Che cosa l’ha portata in Cina già alla fine degli anni Ottanta?
Avevo intuito che lì sarebbe accaduto qualcosa di straordinario. Era una terra sconosciuta. Era lì che avrei potuto fare qualcosa con un impatto e una portata paragonabili a The Americans di Robert Frank. Sono tornato tante volte, sempre per iniziativa personale, non su commissione. Era un periodo in cui molti ritenevano che il Paese fosse destinato all’implosione. Nel 1989, quando sono arrivato per la prima volta, Shanghai aveva un solo grattacielo, mentre oggi ne ha oltre 1.500. Ho visto un cambiamento radicale che l’Occidente faticava e fatica a comprendere. La cosa che mi ha affascinato di più negli anni è che, nel bene e nel male, lì si è sperimentato velocemente e massicciamente un nuovo modo di vivere sulla terra, un modo diverso di concepire i rapporti sociali e spirituali tra le persone.
Da dove nasce la difficoltà di comprendere?
Forse perché noi occidentali pensiamo di aver codificato lo stare al mondo nel migliore dei modi. In Cina capii che questo non è vero. Ci sono altri modi e non sono per forza soltanto peggiori.
I suoi lavori spesso mostrano il contrasto tra passato e presente.
Una delle opere emblematiche, siamo nel 2001, forse è quella del polittico in sei parti, di un vecchio quartiere di Shanghai, con edifici bassi e piccoli negozi in primo piano, mentre sullo sfondo, nella nebbia azzurrina, si stagliano grattacieli futuribili. È come una stratigrafia visiva del cambiamento: da una parte le case degli anni Sessanta, dall’altra l’urbanizzazione che avanza, destinata a inghiottire tutto. L’energia è tanta e nessuno sembra soffrire di nostalgia per il passato.
Ed è capitato tutto con una velocità impressionante.
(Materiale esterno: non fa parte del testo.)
(** *** Weight per Product *)

Lemma pair_key_of (x : gmap string cell) :
  key_of ["Container Name"; "Description"] x
  = if isna (get x "Container Name") || isna (get x "Description")
    then None
    else Some [get x "Container Name"; get x "Description"].
Proof.
  unfold key_of. cbn [fmap list_fmap existsb]. now rewrite orb_false_r.
Qed.

Lemma pair_key_described (x : gmap string cell) :
  isna (get x "Container Name") = false ->
  isna (get x "Description") = false ->
  key_of ["Container Name"; "Description"] x
  = Some [get x "Container Name"; get x "Description"].
Proof. intros Hc Hd. now rewrite pair_key_of, Hc, Hd. Qed.

Lemma pair_key_shape d k :
  k ∈ group_keys ["Container Name"; "Description"] d ->
  exists a b, k = [a; b] /\ isna a = false /\ isna b = false.
Proof.
  intros Hk. apply elem_of_group_keys in Hk as (x & _ & Hx).
  rewrite pair_key_of in Hx.
  destruct (isna (get x "Container Name")) eqn:Ea; [discriminate |].
  destruct (isna (get x "Description")) eqn:Eb; [discriminate |].
  injection Hx as <-. eauto.
Qed.

Section WeightFacts.
Context `{Library}.

(** The row of "Weight per Product" for the key [k]. *)
Lemma weight_per_product_rows d :
  rows (weight_per_product d)
  = (fun k =>
       <["Weight (kgs)" :=
           group_sum ((fun x => get x "Weight (kgs)")
                        <$> group_rows ["Container Name"; "Description"] k d)]>
         (to_row ["Container Name"; "Description"] k))
    <$> group_keys ["Container Name"; "Description"] d.
Proof. reflexivity. Qed.

Lemma same_product_key v a b (r : gmap string cell) :
  same_product
    (<["Weight (kgs)" := v]> (to_row ["Container Name"; "Description"] [a; b]))
    r
  = key_eqb [a; b] [get r "Container Name"; get r "Description"].
Proof.
  unfold same_product.
  rewrite get_groupby_row_first by discriminate.
  rewrite get_groupby_row_second by discriminate.
  cbn [hd nth key_eqb]. now rewrite andb_true_r.
Qed.

(** The rows of the group of a row with a container and a description are
    the rows with that container and that description. *)
Lemma group_of_described_row d k (r : gmap string cell) :
  isna (get r "Container Name") = false ->
  isna (get r "Description") = false ->
  key_eqb k [get r "Container Name"; get r "Description"] = true ->
  group_rows ["Container Name"; "Description"] k d
  = List.filter (same_product r) (rows d).
Proof.
  intros Hc Hd Hk. unfold group_rows. apply List.filter_ext. intros x.
  unfold in_group, same_product. rewrite pair_key_of.
  destruct (isna (get x "Container Name")) eqn:Ea.
  { destruct (get x "Container Name"); try discriminate.
    now rewrite (cell_eqb_missing _ Hc). }
  destruct (isna (get x "Description")) eqn:Eb.
  { destruct (get x "Description"); try discriminate.
    now rewrite (cell_eqb_missing _ Hd), andb_false_r. }
  cbn [orb].
  rewrite (eqv_congr key_eqb key_eqb_sym
             (fun x y z => key_eqb_trans x y z) _ _ _ Hk).
  cbn [key_eqb]. now rewrite andb_true_r.
Qed.

(** A row with a container and a description is counted in exactly one
    row of "Weight per Product", whose weight is the sum over the rows
    with that container and that description. *)
Lemma weight_per_product_described d (r : gmap string cell) :
  r ∈ rows d ->
  isna (get r "Container Name") = false ->
  isna (get r "Description") = false ->
  length (List.filter (fun row => same_product row r)
            (rows (weight_per_product d))) = 1%nat
  /\ forall row,
       row ∈ rows (weight_per_product d) ->
       same_product row r = true ->
       get row "Weight (kgs)"
       = group_sum ((fun x => get x "Weight (kgs)")
                      <$> List.filter (same_product r) (rows d)).
Proof.
  intros Hr Hc Hd. rewrite weight_per_product_rows. split.
  - rewrite filter_fmap, length_fmap.
    rewrite (List.filter_ext_in _
               (fun k => key_eqb k [get r "Container Name";
                                    get r "Description"])).
    + apply (group_keys_count _ d r); [exact Hr |].
      now apply pair_key_described.
    + intros k Hk. apply list_elem_of_In, pair_key_shape in Hk
        as (a & b & -> & _). apply same_product_key.
  - intros row Hrow Hsame.
    apply list_elem_of_fmap in Hrow as (k & -> & Hk).
    destruct (pair_key_shape d k Hk) as (a & b & -> & _).
    rewrite same_product_key in Hsame.
    rewrite get_groupby_row_out.
    now rewrite (group_of_described_row d [a; b] r Hc Hd Hsame).
Qed.

(** A row without description is counted in no row of the sheet. *)
Lemma weight_per_product_undescribed d (r : gmap string cell) :
  isna (get r "Description") = true ->
  forall row,
    row ∈ rows (weight_per_product d) -> same_product row r = false.
Proof.
  intros Hd row Hrow. rewrite weight_per_product_rows in Hrow.
  apply list_elem_of_fmap in Hrow as (k & -> & Hk).
  destruct (pair_key_shape d k Hk) as (a & b & -> & _ & Hb).
  rewrite same_product_key. cbn [key_eqb].
  destruct (get r "Description"); try discriminate.
  now rewrite (cell_eqb_missing b Hb), andb_false_r.
Qed.

(** Every row of the sheet is the row of some row with a container and a
    description. *)
Lemma weight_per_product_row_source d row :
  row ∈ rows (weight_per_product d) ->
  exists r,
    r ∈ rows d /\ isna (get r "Description") = false
    /\ same_product row r = true.
Proof.
  intros Hrow. rewrite weight_per_product_rows in Hrow.
  apply list_elem_of_fmap in Hrow as (k & -> & Hk).
  destruct (pair_key_shape d k Hk) as (a & b & -> & _).
  apply elem_of_group_keys in Hk as (r & Hr & Hkey).
  rewrite pair_key_of in Hkey.
  destruct (isna (get r "Container Name")) eqn:Ea; [discriminate |].
  destruct (isna (get r "Description")) eqn:Eb; [discriminate |].
  injection Hkey as Ha Hb. exists r. split; [exact Hr |].
  split; [exact Eb |].
  rewrite same_product_key, Ha, Hb. apply key_eqb_refl.
Qed.

(** C1 (amended). The weights on the "Weight per Product" sheet account
    for the derived rows that have a description, and for no other: such a
    row is counted in exactly one row of the sheet, the row of its
    container and description, whose weight is the sum pandas gives for the
    numeric-coerced quantities of the derived rows with that container and
    that description; a row without description is counted in no row; and
    every row of the sheet is the row of some described row. *)
Theorem weight_per_product_groups (df : frame) :
  (forall i r,
     rows df !! i = Some r ->
     exists r',
       rows (derive df) !! i = Some r'
       /\ get r' "Weight (kgs)" = opt_cell Num (to_numeric (get r "Quantity"))
       /\ (isna (get r "Description") = false ->
           length (List.filter (fun row => same_product row r')
                     (rows (weight_per_product (derive df)))) = 1%nat
           /\ forall row,
                row ∈ rows (weight_per_product (derive df)) ->
                same_product row r' = true ->
                get row "Weight (kgs)"
                = group_sum ((fun x => get x "Weight (kgs)")
                               <$> List.filter (same_product r')
                                     (rows (derive df))))
       /\ (isna (get r "Description") = true ->
           forall row,
             row ∈ rows (weight_per_product (derive df)) ->
             same_product row r' = false))
  /\ (forall row,
        row ∈ rows (weight_per_product (derive df)) ->
        exists r',
          r' ∈ rows (derive df) /\ isna (get r' "Description") = false
          /\ same_product row r' = true).
Proof.
  split; [| apply weight_per_product_row_source].
  intros i r Hr.
  destruct (derive_row df i r Hr)
    as (r' & Hr' & _ & _ & _ & Hname & _ & Hq & Hw & _ & _ & _ & Hrest).
  assert (Hdesc : get r' "Description" = get r "Description").
  { unfold get. rewrite Hrest; [reflexivity |].
    unfold derived_columns. rewrite !not_elem_of_cons.
    repeat split; try discriminate. apply not_elem_of_nil. }
  exists r'. split; [exact Hr' |]. split; [now rewrite Hw |].
  rewrite <- Hdesc. split.
  - intros Hd. apply weight_per_product_described.
    + eapply list_elem_of_lookup_2, Hr'.
    + now rewrite Hname.
    + exact Hd.
  - apply weight_per_product_undescribed.
Qed.

End WeightFacts.

Lemma weight_per_product_groups_witness :
  exists r',
    rows (@derive sample_library one_product_frame) !! 0%nat = Some r'
    /\ get r' "Weight (kgs)" = Num 5
    /\ length (List.filter (fun row => same_product row r')
                 (rows (@weight_per_product sample_library
                          (@derive sample_library one_product_frame))))
       = 1%nat
    /\ forall row,
         row ∈ rows (@weight_per_product sample_library
                       (@derive sample_library one_product_frame)) ->
         same_product row r' = true ->
         get row "Weight (kgs)"
         = @group_sum sample_library
             ((fun x => get x "Weight (kgs)")
                <$> List.filter (same_product r')
                      (rows (@derive sample_library one_product_frame))).
Proof.
  destruct (proj1 (@weight_per_product_groups sample_library
                     one_product_frame) 0%nat _ eq_refl)
    as (r' & Hr' & Hw & Hdescribed & _).
  exists r'. split; [exact Hr' |]. split; [exact Hw |].
  exact (Hdescribed eq_refl).
Defined.

(** C1, as first stated, fails: a row without description is in no group,
    so for container "MB1" the sheet adds up no weight at all while the
    derived table adds up the weight 5. *)
Lemma weight_per_product_counterexample :
  let d := @derive sample_library (unified upload_without_description) in
  (fun r => (get r "Container Name", get r "Description", get r "Weight (kgs)"))
    <$> rows d
  = [(Str "MB1", NaN, Num 5)]
  /\ rows (@weight_per_product sample_library d) = []
  /\ container_weights "MB1" (@weight_per_product sample_library d) = []
  /\ container_weights "MB1" d = [Num 5]
  /\ ~ (exact_sum [] == exact_sum [Num 5])%Q.
Proof.
  split; [vm_compute; reflexivity |]. split; [vm_compute; reflexivity |].
  split; [vm_compute; reflexivity |]. split; [vm_compute; reflexivity |].
  vm_compute. discriminate.
Qed.

Section ImporterFacts.
Context `{Library}.

Lemma derive_row_back df r' :
  r' ∈ rows (derive df) ->
  exists r,
    r ∈ rows df
    /\ get r' "Importer" = Str (clean_importer (get r "Importer")).
Proof.
  intros Hr'. apply list_elem_of_lookup in Hr' as [i Hi].
  assert (Hlt : (i < length (rows df))%nat).
  { rewrite <- length_rows_derive. eapply lookup_lt_Some, Hi. }
  apply lookup_lt_is_Some in Hlt as [r Hr].
  destruct (derive_row df i r Hr) as (r'' & Hr'' & Himp & _).
  rewrite Hi in Hr''. injection Hr'' as <-.
  exists r. split; [| exact Himp]. eapply list_elem_of_lookup_2, Hr.
Qed.

(** C10. [normalize_importer_names] returns its argument with the one
    column "Normalized_Importer" assigned: every other cell of every
    record, the importer included, is unchanged, and the mapping computed
    in the loop is dropped.  The derived table is therefore the same
    whatever the scorer, and the keys of "Total Value per Importer" are
    exactly the trimmed, upper-cased raw importer names. *)
Theorem importer_is_raw_name (df : frame) :
  (forall t,
     normalize_importer_names df t
     = assign "Normalized_Importer" DObject
         (fun r => Str (normalize_name (get r "Importer"))) df)
  /\ (forall t i r,
        rows df !! i = Some r ->
        exists r',
          rows (normalize_importer_names df t) !! i = Some r'
          /\ forall c, c <> "Normalized_Importer" -> r' !! c = r !! c)
  /\ (forall scorer, @derive (with_scorer H scorer) df = derive df)
  /\ (forall k,
        k ∈ ((fun row => get row "Importer")
               <$> rows (revenue_per_importer (derive df)))
        <-> exists r,
              r ∈ rows df /\ k = Str (clean_importer (get r "Importer"))).
Proof.
  split; [reflexivity |]. split; [| split; [reflexivity |]].
  - intros t i r Hr. eexists. split.
    + rewrite normalize_importer_names_assign, rows_assign,
        list_lookup_fmap, Hr. reflexivity.
    + intros c Hc. now rewrite lookup_set_cell_ne by congruence.
  - intros k. unfold revenue_per_importer, groupby_sum. cbn [rows].
    rewrite <- list_fmap_compose, list_elem_of_fmap. split.
    + intros (key & -> & Hkey). unfold compose.
      rewrite get_groupby_row_first by discriminate.
      apply elem_of_group_keys in Hkey as (r' & Hr' & Hk).
      destruct (derive_row_back df r' Hr') as (r & Hr & Himp).
      exists r. split; [exact Hr |].
      unfold key_of in Hk. cbn [fmap list_fmap existsb] in Hk.
      rewrite Himp in Hk. cbn in Hk. now injection Hk as <-.
    + intros (r & Hr & ->).
      apply list_elem_of_lookup in Hr as [i Hi].
      destruct (derive_row df i r Hi) as (r' & Hr' & Himp & _).
      destruct (group_keys_cover ["Importer"] (derive df) r'
                  [Str (clean_importer (get r "Importer"))])
        as (k' & Hk' & Heq).
      * eapply list_elem_of_lookup_2, Hr'.
      * unfold key_of. cbn [fmap list_fmap existsb]. now rewrite Himp.
      * apply key_eqb_single_str in Heq. subst k'.
        eexists. split; [| exact Hk']. unfold compose.
        now rewrite get_groupby_row_first by discriminate.
Qed.

End ImporterFacts.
A Shanghai c’era un ristorante in cui mi piaceva andare. Sono tornato dopo due mesi e non solo non c’era più, ma non esisteva neppure la strada dove si trovava. Oppure una mia amica abitava in un palazzo dove ero andato a trovarla. Poco dopo l’edificio era stato abbattuto e al suo posto c’era quel groviglio di strade che è lo svincolo della tangenziale di cui ho realizzato un polittico in dieci immagini. È un sistema di rampe costruito attorno a una colonna su cui un geomante, che è un misuratore filosofico dello spazio, aveva consigliato di rappresentare un dragone perché avrebbe riequilibrato le energie degli spiriti. Mi colpiva la convivenza straordinaria tra la tangenziale avveniristica e la fiducia nel consiglio proveniente dalla cultura tradizionale.

Olivo Barbieri, «Greeting Pine, Huangshan, Anhui, China 2018». © Olivo Barbieri
Altro tema presente in mostra è quello della demolizione. Perché?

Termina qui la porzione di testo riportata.